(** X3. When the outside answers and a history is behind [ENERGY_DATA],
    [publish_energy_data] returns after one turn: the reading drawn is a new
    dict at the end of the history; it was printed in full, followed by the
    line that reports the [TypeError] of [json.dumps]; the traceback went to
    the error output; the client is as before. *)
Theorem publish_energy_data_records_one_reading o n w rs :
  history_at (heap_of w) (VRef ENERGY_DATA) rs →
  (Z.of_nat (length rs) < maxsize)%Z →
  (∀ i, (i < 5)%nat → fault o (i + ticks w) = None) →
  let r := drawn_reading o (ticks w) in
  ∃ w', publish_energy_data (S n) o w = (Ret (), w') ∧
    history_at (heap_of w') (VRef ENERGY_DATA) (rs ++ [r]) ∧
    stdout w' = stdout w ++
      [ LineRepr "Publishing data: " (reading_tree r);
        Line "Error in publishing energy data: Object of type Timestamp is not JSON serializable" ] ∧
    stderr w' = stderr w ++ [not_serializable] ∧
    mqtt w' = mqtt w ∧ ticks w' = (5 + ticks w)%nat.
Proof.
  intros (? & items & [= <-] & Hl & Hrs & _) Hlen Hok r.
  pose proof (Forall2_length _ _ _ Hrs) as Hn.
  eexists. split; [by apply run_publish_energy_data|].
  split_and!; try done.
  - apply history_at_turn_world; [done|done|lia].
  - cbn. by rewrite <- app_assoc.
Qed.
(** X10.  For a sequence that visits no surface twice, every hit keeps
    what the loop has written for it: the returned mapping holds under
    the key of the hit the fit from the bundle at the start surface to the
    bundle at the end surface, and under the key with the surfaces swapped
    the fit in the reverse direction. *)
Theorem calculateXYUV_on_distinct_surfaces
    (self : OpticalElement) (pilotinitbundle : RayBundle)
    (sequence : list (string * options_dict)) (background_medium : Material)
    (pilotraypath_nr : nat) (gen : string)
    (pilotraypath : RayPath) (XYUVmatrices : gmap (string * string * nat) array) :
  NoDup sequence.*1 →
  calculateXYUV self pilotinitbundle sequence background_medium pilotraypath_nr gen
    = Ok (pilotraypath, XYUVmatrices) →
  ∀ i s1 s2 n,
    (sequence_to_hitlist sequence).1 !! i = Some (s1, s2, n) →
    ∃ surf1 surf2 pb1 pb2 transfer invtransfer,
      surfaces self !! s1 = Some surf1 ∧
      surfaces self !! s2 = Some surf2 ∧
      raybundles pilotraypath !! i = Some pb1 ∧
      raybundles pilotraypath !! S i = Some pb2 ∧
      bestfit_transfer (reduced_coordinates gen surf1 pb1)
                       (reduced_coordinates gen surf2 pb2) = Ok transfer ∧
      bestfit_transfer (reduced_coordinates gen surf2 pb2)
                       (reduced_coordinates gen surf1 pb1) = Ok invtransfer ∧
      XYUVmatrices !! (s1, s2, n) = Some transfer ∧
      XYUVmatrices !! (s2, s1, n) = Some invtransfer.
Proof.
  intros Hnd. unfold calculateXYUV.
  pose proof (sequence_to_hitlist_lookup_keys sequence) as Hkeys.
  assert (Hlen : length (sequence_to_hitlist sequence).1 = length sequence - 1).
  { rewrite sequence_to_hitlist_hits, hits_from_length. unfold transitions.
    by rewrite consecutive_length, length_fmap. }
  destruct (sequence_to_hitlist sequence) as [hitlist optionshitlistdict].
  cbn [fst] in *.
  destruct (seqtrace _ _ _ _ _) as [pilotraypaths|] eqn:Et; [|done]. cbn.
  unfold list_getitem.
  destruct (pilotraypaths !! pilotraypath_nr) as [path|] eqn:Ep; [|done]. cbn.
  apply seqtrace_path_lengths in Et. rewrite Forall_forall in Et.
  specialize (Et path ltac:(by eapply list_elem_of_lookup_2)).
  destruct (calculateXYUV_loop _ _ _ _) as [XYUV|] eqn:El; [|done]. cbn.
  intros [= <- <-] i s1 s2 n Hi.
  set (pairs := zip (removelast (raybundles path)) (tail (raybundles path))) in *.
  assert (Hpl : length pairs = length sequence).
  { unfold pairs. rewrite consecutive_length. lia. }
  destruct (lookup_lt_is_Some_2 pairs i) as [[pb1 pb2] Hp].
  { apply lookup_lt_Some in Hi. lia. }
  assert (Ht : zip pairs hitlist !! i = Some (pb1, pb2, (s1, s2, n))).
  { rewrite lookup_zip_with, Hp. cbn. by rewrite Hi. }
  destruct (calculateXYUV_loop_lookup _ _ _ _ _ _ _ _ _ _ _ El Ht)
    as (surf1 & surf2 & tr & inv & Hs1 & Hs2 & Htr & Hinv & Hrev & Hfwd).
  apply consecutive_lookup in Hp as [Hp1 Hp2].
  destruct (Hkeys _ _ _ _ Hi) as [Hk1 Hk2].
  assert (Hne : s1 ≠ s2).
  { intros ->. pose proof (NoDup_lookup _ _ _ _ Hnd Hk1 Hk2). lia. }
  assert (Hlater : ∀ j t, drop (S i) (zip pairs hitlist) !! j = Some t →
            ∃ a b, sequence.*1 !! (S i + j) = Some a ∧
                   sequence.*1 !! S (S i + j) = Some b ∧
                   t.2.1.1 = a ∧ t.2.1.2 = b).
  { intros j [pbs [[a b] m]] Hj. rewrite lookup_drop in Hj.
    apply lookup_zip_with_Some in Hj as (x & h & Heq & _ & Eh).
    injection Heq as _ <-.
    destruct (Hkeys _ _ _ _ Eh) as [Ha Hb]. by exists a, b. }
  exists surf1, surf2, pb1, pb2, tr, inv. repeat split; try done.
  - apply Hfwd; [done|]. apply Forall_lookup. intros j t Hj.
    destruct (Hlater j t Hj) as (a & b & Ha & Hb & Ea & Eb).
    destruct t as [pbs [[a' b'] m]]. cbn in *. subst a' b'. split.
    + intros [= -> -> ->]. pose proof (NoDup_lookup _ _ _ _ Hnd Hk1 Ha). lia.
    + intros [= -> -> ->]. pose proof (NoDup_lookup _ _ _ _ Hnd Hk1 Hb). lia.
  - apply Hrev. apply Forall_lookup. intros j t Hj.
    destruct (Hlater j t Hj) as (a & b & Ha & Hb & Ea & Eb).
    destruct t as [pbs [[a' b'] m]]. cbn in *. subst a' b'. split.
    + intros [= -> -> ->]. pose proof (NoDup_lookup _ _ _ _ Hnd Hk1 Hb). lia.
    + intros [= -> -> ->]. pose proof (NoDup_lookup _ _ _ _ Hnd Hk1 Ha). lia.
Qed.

══════════════════════════════

Here the job is to output the lines from the start of the material through the line with "NoDup sequence.*1 →", inclusive, exactly and with nothing else.

(** X3. When the outside answers and a history is behind [ENERGY_DATA],
    [publish_energy_data] returns after one turn: the reading drawn is a new
    dict at the end of the history; it was printed in full, followed by the
    line that reports the [TypeError] of [json.dumps]; the traceback went to
    the error output; the client is as before. *)
Theorem publish_energy_data_records_one_reading o n w rs :
  history_at (heap_of w) (VRef ENERGY_DATA) rs →
  (Z.of_nat (length rs) < maxsize)%Z →
  (∀ i, (i < 5)%nat → fault o (i + ticks w) = None) →
  let r := drawn_reading o (ticks w) in
  ∃ w', publish_energy_data (S n) o w = (Ret (), w') ∧
    history_at (heap_of w') (VRef ENERGY_DATA) (rs ++ [r]) ∧
    stdout w' = stdout w ++
      [ LineRepr "Publishing data: " (reading_tree r);
        Line "Error in publishing energy data: Object of type Timestamp is not JSON serializable" ] ∧
    stderr w' = stderr w ++ [not_serializable] ∧
    mqtt w' = mqtt w ∧ ticks w' = (5 + ticks w)%nat.
Proof.
  intros (? & items & [= <-] & Hl & Hrs & _) Hlen Hok r.
  pose proof (Forall2_length _ _ _ Hrs) as Hn.
  eexists. split; [by apply run_publish_energy_data|].
  split_and!; try done.
  - apply history_at_turn_world; [done|done|lia].
  - cbn. by rewrite <- app_assoc.
Qed.
(** X10.  For a sequence that visits no surface twice, every hit keeps
    what the loop has written for it: the returned mapping holds under
    the key of the hit the fit from the bundle at the start surface to the
    bundle at the end surface, and under the key with the surfaces swapped
    the fit in the reverse direction. *)
Theorem calculateXYUV_on_distinct_surfaces
    (self : OpticalElement) (pilotinitbundle : RayBundle)
    (sequence : list (string * options_dict)) (background_medium : Material)
    (pilotraypath_nr : nat) (gen : string)
    (pilotraypath : RayPath) (XYUVmatrices : gmap (string * string * nat) array) :
  NoDup sequence.*1 →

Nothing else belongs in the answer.